== Task instructions ==
With the records below as input, work out how many lines include the word "BlockAccountingFault". Give only the number.

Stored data

┌──

(* ===== verification/Admission.v ===== *)
(** * Admission

    crates/taskmesh-engine/src/features/admission/mod.rs and the composite rules
    of features/composite: the bounded, fail-closed decision that turns a task
    into an admitted permit, a queued ticket or a typed rejection.  A result of
    [None] is a panic of the source. *)

From S2P Require Import Prelude Contract Text Kernel State Assess Fairness.

(** ** Composite rules: composite/mod.rs, composite/reduce.rs *)

(** [target_stage]. *)
Definition target_stage (spec : TaskSpec) : TaskStage :=
  match ts_scope spec with
  | Child _ parent_stage _ => parent_stage
  | Root => match ts_stages spec with [] => ts_class spec | sd :: _ => sd_stage sd end
  end.

(** [is_recursive]: a child on a (root, stage) that is already occupied. *)
Definition is_recursive (s : GovernedState) (spec : TaskSpec) : bool :=
  match ts_scope spec with
  | Child _ parent_stage _ =>
    match gs_active_recursion s !! ts_root_operation_id spec with
    | Some stages => bool_decide (parent_stage ∈ stages)
    | None => false
    end
  | Root => false
  end.

(** [reduce::validate_policy] and [reduce::validate_spec]. *)
Definition validate_reduce_policy (p : DeterministicReducePolicy) : Checked () :=
  if is_blank (stable_sort_key p) then inl ReduceKeyEmpty else inr ().
Fixpoint validate_reduce_stages (stages : list StageDescriptor) : Checked () :=
  match stages with
  | [] => inr ()
  | sd :: stages' =>
    _ ← (if sd_fan_out sd then
           match sd_reduce_policy sd with
           | None => inl (ReducePolicyRequired (sd_stage sd))
           | Some p => validate_reduce_policy p
           end
         else inr ());
    validate_reduce_stages stages'
  end.
Definition validate_reduce_spec (spec : TaskSpec) : Checked () :=
  validate_reduce_stages (ts_stages spec).

(** ** Admission: admission/mod.rs *)

(** [resolve_cost]. *)
Definition resolve_cost (p : ClassPolicy) : ResolvedCost :=
  mkCost (pc_cpu_units (permit_cost p)) (pc_memory_units (permit_cost p)).

(** [verdict_for_block]. *)
Definition verdict_for_block (b : CapacityBlock) (retry_after_ms : option N) : AdmissionVerdict :=
  match b with
  | BlockMemory => MemorySaturated retry_after_ms
  | BlockCapability => SubstrateSaturated retry_after_ms
  | BlockAccountingFault => RuntimeUnavailable
  | BlockInflight | BlockCpu | BlockQueuedBehind | BlockOk => CpuSaturated retry_after_ms
  end.

(** Identities allocated for one admission attempt. *)
Record Ids := mkIds { id_permit : PermitId; id_ticket : Ticket; id_seq_no : N }.

Record AdmissionRequest := mkRequest {
  ar_spec : TaskSpec;
  ar_capabilities : CapabilityRequirementSet;
}.

(** [class_can_queue]. *)
Definition class_can_queue (p : ClassPolicy) : bool :=
  is_queueable (overflow_policy p)
  || bool_decide (memory_overcommit_policy p = OvercommitQueue).

(** [retry]. *)
Definition retry (p : ClassPolicy) (s : GovernedState) (class : TaskClass) : option N :=
  retry_after (retry_after_policy p) (fairness p) (queued s class) (inflight s class).

Abbreviation Outcome := (option (AdmissionDecision * GovernedState * TransitionEffects))
  (only parsing).

(** A refusal: the waker is retired, the state untouched. *)
Definition refuse (v : AdmissionVerdict) (waker : option Waker) (s : GovernedState)
    (e : TransitionEffects) : Outcome :=
  Some (Rejected v, s, push_retire waker e).

(** The record [enqueue_or_full] enqueues. *)
Definition pending_of (class : TaskClass) (req : AdmissionRequest) (waker : option Waker)
    (ids : Ids) (now_ms : N) (blocked_on : CapacityBlock) (cost : ResolvedCost)
    (parent : option PermitId) (tags : N * N * N) : PendingRequest :=
  let spec := ar_spec req in
  let '(finish_tag, wfq_arrival_tag, deadline_ms) := tags in
  {| pr_permit_id := id_permit ids;
     pr_ticket := id_ticket ids;
     pr_seq_no := id_seq_no ids;
     pr_queue_order := 0;
     pr_class := class;
     pr_request_key := ts_root_operation_id spec;
     pr_operation := ts_operation spec;
     pr_root_operation_id := ts_root_operation_id spec;
     pr_scope := ts_scope spec;
     pr_parent_permit_id := parent;
     pr_target_stage := target_stage spec;
     pr_provenance := provenance_of spec;
     pr_cost := cost;
     pr_capabilities := ar_capabilities req;
     pr_enqueued_at_ms := now_ms;
     pr_deadline_ms := deadline_ms;
     pr_finish_tag := finish_tag;
     pr_wfq_arrival_tag := wfq_arrival_tag;
     pr_blocked_on := blocked_on;
     pr_waker := waker |}.

(** [enqueue_or_full]. *)
Definition enqueue_or_full (policy : ClassPolicy) (class : TaskClass) (req : AdmissionRequest)
    (waker : option Waker) (ids : Ids) (now_ms : N) (blocked_on : CapacityBlock)
    (s : GovernedState) (e : TransitionEffects) : Outcome :=
  let spec := ar_spec req in
  if decide (max_queue_depth policy ≤ queued s class) then
    let retry_after_ms := retry policy s class in
    refuse (match blocked_on with
            | BlockMemory => MemorySaturated retry_after_ms
            | BlockCapability => SubstrateSaturated retry_after_ms
            | _ => QueueFull retry_after_ms
            end) waker s e
  else
    let cost := resolve_cost policy in
    let parent := parent_permit_for_scope s (ts_root_operation_id spec) (ts_scope spec) in
    let '(tags, s) := enqueue_tags s class policy (rc_cpu_units cost) now_ms in
    s ← enqueue (pending_of class req waker ids now_ms blocked_on cost parent tags) s;
    let s := upd_gs_tickets (insert (id_ticket ids) (TQueued class)) s in
    let s := if is_child (ts_scope spec)
             then occupy_recursion_guard (ts_root_operation_id spec) (target_stage spec) s
             else s in
    Some (Queued (id_ticket ids), s, e).

(** The grant of an immediately admitted request. *)
Definition direct_grant (class : TaskClass) (policy : ClassPolicy) (req : AdmissionRequest)
    (ids : Ids) (now_ms : N) (s : GovernedState) : GrantRequest :=
  let spec := ar_spec req in
  {| gr_permit_id := id_permit ids;
     gr_class := class;
     gr_operation := ts_operation spec;
     gr_root_operation_id := ts_root_operation_id spec;
     gr_scope := ts_scope spec;
     gr_parent_permit_id :=
       parent_permit_for_scope s (ts_root_operation_id spec) (ts_scope spec);
     gr_target_stage := target_stage spec;
     gr_provenance := provenance_of spec;
     gr_capabilities := ar_capabilities req;
     gr_cost := resolve_cost policy;
     gr_reserved_units := rc_memory_units (resolve_cost policy);
     gr_now_ms := now_ms;
     gr_pending_ticket := None;
     gr_claim_waker := None |}.

(** Whether an earlier arrival has the right of way. *)
Definition admit_queued_behind (s : GovernedState) (policy : ClassPolicy) (class : TaskClass)
    (caps : CapabilityRequirementSet) : bool :=
  match gs_classes s !! class with
  | Some c => ClassState.has_queued_domain c caps
  | None => false
  end
  || (gs_promotion_pending s && class_can_queue policy && bool_decide (queued s class = 0)).

(** What [admit_class] does once the block is known (its last [match]).
    [degrade] is the continuation that retries against the fallback class. *)
Definition admit_block (policy : ClassPolicy) (now_ms : N) (req : AdmissionRequest)
    (class : TaskClass) (waker : option Waker) (ids : Ids)
    (degrade : option (TaskClass → Outcome)) (block : CapacityBlock)
    (s : GovernedState) (e : TransitionEffects) : Outcome :=
  match block with
  | BlockOk =>
    Some (AdmittedPermit (id_permit ids), grant (direct_grant class policy req ids now_ms s) s,
          push_retire waker e)
  | BlockAccountingFault =>
    refuse RuntimeUnavailable waker
      (record_accounting_fault "capacity aggregate is not representable" s) e
  | BlockQueuedBehind => enqueue_or_full policy class req waker ids now_ms block s e
  | BlockInflight | BlockCpu | BlockCapability =>
    if is_queueable (overflow_policy policy)
    then enqueue_or_full policy class req waker ids now_ms block s e
    else refuse (verdict_for_block block (retry policy s class)) waker s e
  | BlockMemory =>
    match memory_overcommit_policy policy, degrade with
    | DegradeToLight fallback, Some retry_on => retry_on fallback
    | OvercommitQueue, _ => enqueue_or_full policy class req waker ids now_ms block s e
    | _, _ => refuse (MemorySaturated (retry policy s class)) waker s e
    end
  end.

(** [admit_class]; [hops] is [1] when [degrade_allowed]. *)
Fixpoint admit_class (hops : nat) (P : PolicySet) (now_ms : N) (req : AdmissionRequest)
    (class : TaskClass) (waker : option Waker) (ids : Ids) (s : GovernedState)
    (e : TransitionEffects) : Outcome :=
  let spec := ar_spec req in
  let degrade := match hops with
                 | O => None
                 | S hops' => Some (λ fallback,
                     admit_class hops' P now_ms req fallback waker ids s e)
                 end in
  match ps_class P class with
  | None => refuse (UnknownClass class) waker s e
  | Some policy =>
    if is_disabled policy then refuse ClassDisabled waker s e
    else if has_operation_identity s (ts_root_operation_id spec) (ts_operation spec)
    then refuse RecursiveAdmission waker s e
    else if is_recursive s spec then refuse RecursiveAdmission waker s e
    else
      match assess s P spec class (max_inflight policy) (resolve_cost policy)
              (ar_capabilities req) (admit_queued_behind s policy class (ar_capabilities req)) with
      | Runnable => admit_block policy now_ms req class waker ids degrade BlockOk s e
      | ReversiblyBlocked b =>
        admit_block policy now_ms req class waker ids degrade (primary b) s e
      | IrreversibleWaitCycle w =>
        match memory_overcommit_policy policy, degrade,
              bool_decide (MemoryBudget ∈ cw_held w) with
        | DegradeToLight fallback, Some retry_on, true => retry_on fallback
        | _, _, _ =>
          held_by_root ← head (cw_held w);
          refuse (NestedWaitCycle held_by_root) waker s e
        end
      end
  end.

(** [admit]; the decision constructor [Admitted] is spelled [AdmittedPermit]. *)
Definition admit_request (P : PolicySet) (now_ms : N) (req : AdmissionRequest) (waker : option Waker)
    (ids : Ids) (s : GovernedState) (e : TransitionEffects) : Outcome :=
  if gs_admission_closed s then refuse RuntimeUnavailable waker s e
  else admit_class 1 P now_ms req (ts_class (ar_spec req)) waker ids s e.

└──

== Answer area ==
2